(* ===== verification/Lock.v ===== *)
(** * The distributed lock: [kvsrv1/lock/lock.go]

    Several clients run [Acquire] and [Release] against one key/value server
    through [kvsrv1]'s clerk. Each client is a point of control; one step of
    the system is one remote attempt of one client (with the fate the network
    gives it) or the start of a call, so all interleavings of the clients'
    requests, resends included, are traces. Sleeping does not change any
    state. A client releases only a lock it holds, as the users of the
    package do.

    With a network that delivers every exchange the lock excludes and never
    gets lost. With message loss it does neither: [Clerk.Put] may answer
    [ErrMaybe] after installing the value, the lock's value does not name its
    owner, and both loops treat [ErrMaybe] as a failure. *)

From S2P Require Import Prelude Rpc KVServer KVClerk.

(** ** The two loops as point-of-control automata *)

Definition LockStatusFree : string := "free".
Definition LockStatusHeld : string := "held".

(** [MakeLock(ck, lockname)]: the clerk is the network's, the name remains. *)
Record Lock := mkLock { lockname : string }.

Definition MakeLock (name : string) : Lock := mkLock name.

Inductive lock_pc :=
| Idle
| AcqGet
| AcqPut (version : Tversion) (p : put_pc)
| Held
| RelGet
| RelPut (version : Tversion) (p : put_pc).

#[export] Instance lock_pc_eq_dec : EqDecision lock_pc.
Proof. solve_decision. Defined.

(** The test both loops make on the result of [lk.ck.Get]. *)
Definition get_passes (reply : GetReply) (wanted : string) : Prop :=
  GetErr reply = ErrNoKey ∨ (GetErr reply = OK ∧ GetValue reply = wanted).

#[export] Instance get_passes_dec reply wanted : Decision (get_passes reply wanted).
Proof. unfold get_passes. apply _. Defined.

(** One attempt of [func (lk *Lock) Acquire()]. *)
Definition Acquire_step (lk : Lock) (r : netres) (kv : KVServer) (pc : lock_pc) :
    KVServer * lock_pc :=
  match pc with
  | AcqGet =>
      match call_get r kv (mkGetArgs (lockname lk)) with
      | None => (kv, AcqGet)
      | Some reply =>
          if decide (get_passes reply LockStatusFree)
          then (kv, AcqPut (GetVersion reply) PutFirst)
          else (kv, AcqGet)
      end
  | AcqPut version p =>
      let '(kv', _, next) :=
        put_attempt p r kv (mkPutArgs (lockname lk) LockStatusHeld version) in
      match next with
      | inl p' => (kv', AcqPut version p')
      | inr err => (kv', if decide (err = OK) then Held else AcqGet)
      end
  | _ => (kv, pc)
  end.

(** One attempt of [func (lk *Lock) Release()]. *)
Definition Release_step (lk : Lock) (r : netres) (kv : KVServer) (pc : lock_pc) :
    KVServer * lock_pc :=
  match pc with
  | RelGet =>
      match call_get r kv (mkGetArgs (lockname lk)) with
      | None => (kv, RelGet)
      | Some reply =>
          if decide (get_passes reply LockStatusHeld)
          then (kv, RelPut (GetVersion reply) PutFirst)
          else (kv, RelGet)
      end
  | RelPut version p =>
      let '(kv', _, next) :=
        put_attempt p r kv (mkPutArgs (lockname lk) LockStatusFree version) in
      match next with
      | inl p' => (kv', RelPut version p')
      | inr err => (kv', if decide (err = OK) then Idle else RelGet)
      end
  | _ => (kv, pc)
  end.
:::
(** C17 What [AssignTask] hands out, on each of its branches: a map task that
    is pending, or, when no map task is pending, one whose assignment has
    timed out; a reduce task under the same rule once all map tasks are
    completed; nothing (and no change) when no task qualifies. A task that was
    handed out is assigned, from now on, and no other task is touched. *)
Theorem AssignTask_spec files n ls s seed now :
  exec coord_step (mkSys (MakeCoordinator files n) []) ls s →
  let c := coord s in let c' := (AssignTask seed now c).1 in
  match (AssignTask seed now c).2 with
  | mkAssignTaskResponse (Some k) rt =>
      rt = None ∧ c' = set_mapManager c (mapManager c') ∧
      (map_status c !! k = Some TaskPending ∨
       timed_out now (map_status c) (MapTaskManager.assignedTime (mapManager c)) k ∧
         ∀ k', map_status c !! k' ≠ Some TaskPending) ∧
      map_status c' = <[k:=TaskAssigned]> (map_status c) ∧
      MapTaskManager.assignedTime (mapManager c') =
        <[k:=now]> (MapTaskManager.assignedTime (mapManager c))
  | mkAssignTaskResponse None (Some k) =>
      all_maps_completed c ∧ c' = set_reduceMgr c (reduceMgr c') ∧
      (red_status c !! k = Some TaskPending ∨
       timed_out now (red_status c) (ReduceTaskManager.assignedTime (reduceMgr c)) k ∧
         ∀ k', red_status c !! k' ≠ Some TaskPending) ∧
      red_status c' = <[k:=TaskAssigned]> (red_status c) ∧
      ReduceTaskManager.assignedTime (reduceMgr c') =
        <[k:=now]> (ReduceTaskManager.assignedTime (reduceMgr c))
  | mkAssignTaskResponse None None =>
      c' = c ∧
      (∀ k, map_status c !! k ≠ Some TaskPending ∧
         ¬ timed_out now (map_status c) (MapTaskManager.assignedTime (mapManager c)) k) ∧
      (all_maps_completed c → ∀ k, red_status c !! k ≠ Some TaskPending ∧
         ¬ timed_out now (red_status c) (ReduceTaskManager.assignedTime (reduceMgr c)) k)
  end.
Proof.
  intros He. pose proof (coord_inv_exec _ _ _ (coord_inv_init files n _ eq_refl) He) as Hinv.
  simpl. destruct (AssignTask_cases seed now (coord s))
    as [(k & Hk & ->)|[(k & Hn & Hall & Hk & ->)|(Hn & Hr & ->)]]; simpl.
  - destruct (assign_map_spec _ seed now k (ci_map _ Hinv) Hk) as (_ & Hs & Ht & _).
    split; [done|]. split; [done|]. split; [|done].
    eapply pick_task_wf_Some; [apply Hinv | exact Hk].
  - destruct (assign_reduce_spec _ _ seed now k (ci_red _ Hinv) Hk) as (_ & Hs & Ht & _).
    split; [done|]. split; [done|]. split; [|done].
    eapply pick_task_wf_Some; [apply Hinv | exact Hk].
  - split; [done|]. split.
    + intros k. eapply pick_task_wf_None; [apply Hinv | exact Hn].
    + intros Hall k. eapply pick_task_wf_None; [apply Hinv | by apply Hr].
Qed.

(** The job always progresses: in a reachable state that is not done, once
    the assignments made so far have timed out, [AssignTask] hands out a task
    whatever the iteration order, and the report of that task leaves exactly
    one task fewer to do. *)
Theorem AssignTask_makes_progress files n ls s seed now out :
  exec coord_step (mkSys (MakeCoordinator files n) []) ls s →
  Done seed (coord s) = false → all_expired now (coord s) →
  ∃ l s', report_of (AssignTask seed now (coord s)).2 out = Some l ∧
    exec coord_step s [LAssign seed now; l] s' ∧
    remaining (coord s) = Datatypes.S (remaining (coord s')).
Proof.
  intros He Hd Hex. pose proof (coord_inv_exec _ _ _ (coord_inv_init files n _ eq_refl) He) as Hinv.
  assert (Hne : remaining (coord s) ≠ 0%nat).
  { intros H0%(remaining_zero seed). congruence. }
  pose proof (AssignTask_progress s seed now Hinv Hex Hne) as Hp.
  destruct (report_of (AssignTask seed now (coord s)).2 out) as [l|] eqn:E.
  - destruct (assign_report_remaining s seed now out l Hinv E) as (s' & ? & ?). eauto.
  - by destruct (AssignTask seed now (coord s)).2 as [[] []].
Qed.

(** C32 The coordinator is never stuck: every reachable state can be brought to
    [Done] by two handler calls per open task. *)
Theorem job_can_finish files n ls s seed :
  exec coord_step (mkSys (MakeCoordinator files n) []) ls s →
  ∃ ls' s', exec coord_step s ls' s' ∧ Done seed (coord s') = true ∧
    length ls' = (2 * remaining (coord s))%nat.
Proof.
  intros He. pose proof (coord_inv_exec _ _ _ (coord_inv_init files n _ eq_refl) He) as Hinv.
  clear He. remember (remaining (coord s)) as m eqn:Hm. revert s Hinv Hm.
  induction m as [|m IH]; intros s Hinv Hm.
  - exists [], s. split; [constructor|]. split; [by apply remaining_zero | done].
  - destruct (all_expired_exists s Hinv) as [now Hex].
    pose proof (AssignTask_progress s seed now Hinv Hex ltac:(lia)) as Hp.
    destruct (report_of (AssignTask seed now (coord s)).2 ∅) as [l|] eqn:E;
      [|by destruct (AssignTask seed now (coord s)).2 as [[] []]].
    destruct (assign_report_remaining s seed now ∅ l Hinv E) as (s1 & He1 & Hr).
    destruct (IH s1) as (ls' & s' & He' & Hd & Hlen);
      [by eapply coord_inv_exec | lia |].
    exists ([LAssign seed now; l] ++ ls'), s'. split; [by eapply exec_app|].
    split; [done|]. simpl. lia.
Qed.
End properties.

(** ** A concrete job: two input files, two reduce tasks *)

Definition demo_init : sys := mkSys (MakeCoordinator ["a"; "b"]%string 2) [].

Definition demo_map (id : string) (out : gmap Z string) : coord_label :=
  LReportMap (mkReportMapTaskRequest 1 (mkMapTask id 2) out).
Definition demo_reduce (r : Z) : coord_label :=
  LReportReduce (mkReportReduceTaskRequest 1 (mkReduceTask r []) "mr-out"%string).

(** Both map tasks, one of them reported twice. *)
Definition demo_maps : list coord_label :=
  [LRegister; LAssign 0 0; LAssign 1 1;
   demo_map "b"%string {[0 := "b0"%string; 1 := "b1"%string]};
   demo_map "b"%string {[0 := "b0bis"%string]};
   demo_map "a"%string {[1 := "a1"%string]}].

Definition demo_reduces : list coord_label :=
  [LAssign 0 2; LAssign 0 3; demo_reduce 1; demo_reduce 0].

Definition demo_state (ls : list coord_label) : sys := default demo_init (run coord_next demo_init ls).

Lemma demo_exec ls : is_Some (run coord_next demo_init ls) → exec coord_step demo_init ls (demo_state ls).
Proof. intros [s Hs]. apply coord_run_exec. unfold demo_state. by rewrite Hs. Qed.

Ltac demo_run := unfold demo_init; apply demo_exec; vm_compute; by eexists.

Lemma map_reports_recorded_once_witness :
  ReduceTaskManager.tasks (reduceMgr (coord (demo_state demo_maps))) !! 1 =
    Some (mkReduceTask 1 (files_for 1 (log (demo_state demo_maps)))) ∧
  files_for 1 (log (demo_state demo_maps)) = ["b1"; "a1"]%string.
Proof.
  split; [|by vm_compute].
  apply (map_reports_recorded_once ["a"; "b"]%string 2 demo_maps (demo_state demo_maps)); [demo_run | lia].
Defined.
:::
**Directions:** Nothing but the lines above from the one containing "red_status c' = <[k:=TaskAssigned]>" through the one containing "whatever the iteration" should appear in the answer, each repeated exactly.

**The completed task:**
      red_status c' = <[k:=TaskAssigned]> (red_status c) ∧
      ReduceTaskManager.assignedTime (reduceMgr c') =
        <[k:=now]> (ReduceTaskManager.assignedTime (reduceMgr c))
  | mkAssignTaskResponse None None =>
      c' = c ∧
      (∀ k, map_status c !! k ≠ Some TaskPending ∧
         ¬ timed_out now (map_status c) (MapTaskManager.assignedTime (mapManager c)) k) ∧
      (all_maps_completed c → ∀ k, red_status c !! k ≠ Some TaskPending ∧
         ¬ timed_out now (red_status c) (ReduceTaskManager.assignedTime (reduceMgr c)) k)
  end.
Proof.
  intros He. pose proof (coord_inv_exec _ _ _ (coord_inv_init files n _ eq_refl) He) as Hinv.
  simpl. destruct (AssignTask_cases seed now (coord s))
    as [(k & Hk & ->)|[(k & Hn & Hall & Hk & ->)|(Hn & Hr & ->)]]; simpl.
  - destruct (assign_map_spec _ seed now k (ci_map _ Hinv) Hk) as (_ & Hs & Ht & _).
    split; [done|]. split; [done|]. split; [|done].
    eapply pick_task_wf_Some; [apply Hinv | exact Hk].
  - destruct (assign_reduce_spec _ _ seed now k (ci_red _ Hinv) Hk) as (_ & Hs & Ht & _).
    split; [done|]. split; [done|]. split; [|done].
    eapply pick_task_wf_Some; [apply Hinv | exact Hk].
  - split; [done|]. split.
    + intros k. eapply pick_task_wf_None; [apply Hinv | exact Hn].
    + intros Hall k. eapply pick_task_wf_None; [apply Hinv | by apply Hr].
Qed.

(** The job always progresses: in a reachable state that is not done, once
    the assignments made so far have timed out, [AssignTask] hands out a task
    whatever the iteration order, and the report of that task leaves exactly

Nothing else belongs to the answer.